+++ DATA EXCERPTS

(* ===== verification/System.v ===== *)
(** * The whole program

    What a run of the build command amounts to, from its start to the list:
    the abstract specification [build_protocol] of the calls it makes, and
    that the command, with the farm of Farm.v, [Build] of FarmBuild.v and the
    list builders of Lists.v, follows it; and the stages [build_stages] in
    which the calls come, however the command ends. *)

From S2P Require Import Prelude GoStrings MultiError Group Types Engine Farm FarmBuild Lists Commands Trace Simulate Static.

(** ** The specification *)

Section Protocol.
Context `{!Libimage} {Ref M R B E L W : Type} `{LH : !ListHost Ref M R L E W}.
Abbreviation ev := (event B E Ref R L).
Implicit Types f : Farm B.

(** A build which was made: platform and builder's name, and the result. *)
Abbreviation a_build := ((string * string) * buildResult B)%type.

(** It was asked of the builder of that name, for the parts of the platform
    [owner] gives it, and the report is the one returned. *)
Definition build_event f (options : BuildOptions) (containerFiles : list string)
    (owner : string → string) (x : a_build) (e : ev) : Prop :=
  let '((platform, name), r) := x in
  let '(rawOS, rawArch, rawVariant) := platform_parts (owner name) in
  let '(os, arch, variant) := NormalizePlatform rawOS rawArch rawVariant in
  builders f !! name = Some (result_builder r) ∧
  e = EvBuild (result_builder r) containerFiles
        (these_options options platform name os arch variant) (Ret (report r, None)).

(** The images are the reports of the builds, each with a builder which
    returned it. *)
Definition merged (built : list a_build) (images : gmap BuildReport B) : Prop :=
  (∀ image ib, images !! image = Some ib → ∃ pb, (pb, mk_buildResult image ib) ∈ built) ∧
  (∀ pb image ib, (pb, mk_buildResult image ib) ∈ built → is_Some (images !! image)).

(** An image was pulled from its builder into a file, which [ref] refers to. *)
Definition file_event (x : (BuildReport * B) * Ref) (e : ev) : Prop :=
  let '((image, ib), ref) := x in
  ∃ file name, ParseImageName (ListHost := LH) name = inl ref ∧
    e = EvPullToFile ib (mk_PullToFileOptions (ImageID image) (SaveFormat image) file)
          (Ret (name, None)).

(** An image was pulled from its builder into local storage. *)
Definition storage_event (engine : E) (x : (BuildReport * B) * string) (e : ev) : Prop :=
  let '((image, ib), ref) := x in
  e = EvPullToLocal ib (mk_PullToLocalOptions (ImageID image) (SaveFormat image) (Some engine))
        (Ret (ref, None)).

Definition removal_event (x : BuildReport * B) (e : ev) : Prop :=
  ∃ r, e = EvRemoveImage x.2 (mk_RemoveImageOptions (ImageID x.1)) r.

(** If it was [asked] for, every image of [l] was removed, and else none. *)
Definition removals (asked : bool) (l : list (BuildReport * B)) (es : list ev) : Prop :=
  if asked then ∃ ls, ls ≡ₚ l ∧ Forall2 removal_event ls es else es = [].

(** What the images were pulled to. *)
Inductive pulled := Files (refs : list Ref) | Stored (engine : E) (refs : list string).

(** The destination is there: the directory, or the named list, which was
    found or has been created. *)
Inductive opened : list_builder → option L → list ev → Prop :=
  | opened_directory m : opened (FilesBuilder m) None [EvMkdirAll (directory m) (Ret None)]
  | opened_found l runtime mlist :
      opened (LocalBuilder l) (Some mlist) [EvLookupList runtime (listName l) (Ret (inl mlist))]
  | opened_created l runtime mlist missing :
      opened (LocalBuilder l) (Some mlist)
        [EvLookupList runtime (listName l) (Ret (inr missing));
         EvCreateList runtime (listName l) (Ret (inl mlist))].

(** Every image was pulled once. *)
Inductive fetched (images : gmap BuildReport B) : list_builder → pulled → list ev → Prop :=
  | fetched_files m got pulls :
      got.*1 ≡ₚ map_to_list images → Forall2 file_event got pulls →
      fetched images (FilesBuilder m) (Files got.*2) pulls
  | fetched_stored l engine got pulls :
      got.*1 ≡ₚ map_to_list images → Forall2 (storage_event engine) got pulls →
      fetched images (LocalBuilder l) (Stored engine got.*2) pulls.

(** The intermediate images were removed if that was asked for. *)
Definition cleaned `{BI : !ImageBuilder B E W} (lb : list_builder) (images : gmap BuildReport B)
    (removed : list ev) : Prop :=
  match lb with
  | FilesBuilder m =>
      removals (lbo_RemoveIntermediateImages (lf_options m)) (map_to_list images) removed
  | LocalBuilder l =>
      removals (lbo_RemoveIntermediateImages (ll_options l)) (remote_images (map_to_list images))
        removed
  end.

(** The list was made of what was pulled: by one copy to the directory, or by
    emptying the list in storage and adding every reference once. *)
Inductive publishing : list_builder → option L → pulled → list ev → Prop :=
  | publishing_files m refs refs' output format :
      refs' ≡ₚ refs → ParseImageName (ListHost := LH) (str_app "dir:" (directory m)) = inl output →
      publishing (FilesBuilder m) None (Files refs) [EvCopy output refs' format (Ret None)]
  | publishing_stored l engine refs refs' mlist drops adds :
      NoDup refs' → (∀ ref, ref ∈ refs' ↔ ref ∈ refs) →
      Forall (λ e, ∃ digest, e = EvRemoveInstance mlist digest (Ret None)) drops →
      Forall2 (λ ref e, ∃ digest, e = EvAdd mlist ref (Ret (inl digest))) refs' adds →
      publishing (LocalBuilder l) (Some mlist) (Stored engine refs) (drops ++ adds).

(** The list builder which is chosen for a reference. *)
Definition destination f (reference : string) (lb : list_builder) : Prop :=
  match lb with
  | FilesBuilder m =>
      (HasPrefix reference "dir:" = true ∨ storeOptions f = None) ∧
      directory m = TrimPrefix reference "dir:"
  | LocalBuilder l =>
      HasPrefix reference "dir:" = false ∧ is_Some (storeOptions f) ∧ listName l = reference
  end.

++++++

** WHAT YOU NEED TO DO **
What are the lines, exactly as written above, from the line with "(ImageID x.1)) r." to the line with "fetched_stored l engine", both included? Output only those.

** OUTPUT OF THE EXERCISE **
  ∃ r, e = EvRemoveImage x.2 (mk_RemoveImageOptions (ImageID x.1)) r.

(** If it was [asked] for, every image of [l] was removed, and else none. *)
Definition removals (asked : bool) (l : list (BuildReport * B)) (es : list ev) : Prop :=
  if asked then ∃ ls, ls ≡ₚ l ∧ Forall2 removal_event ls es else es = [].

(** What the images were pulled to. *)
Inductive pulled := Files (refs : list Ref) | Stored (engine : E) (refs : list string).

(** The destination is there: the directory, or the named list, which was
    found or has been created. *)
Inductive opened : list_builder → option L → list ev → Prop :=
  | opened_directory m : opened (FilesBuilder m) None [EvMkdirAll (directory m) (Ret None)]
  | opened_found l runtime mlist :
      opened (LocalBuilder l) (Some mlist) [EvLookupList runtime (listName l) (Ret (inl mlist))]
  | opened_created l runtime mlist missing :
      opened (LocalBuilder l) (Some mlist)
        [EvLookupList runtime (listName l) (Ret (inr missing));
         EvCreateList runtime (listName l) (Ret (inl mlist))].

(** Every image was pulled once. *)
Inductive fetched (images : gmap BuildReport B) : list_builder → pulled → list ev → Prop :=
  | fetched_files m got pulls :
      got.*1 ≡ₚ map_to_list images → Forall2 file_event got pulls →
      fetched images (FilesBuilder m) (Files got.*2) pulls
  | fetched_stored l engine got pulls :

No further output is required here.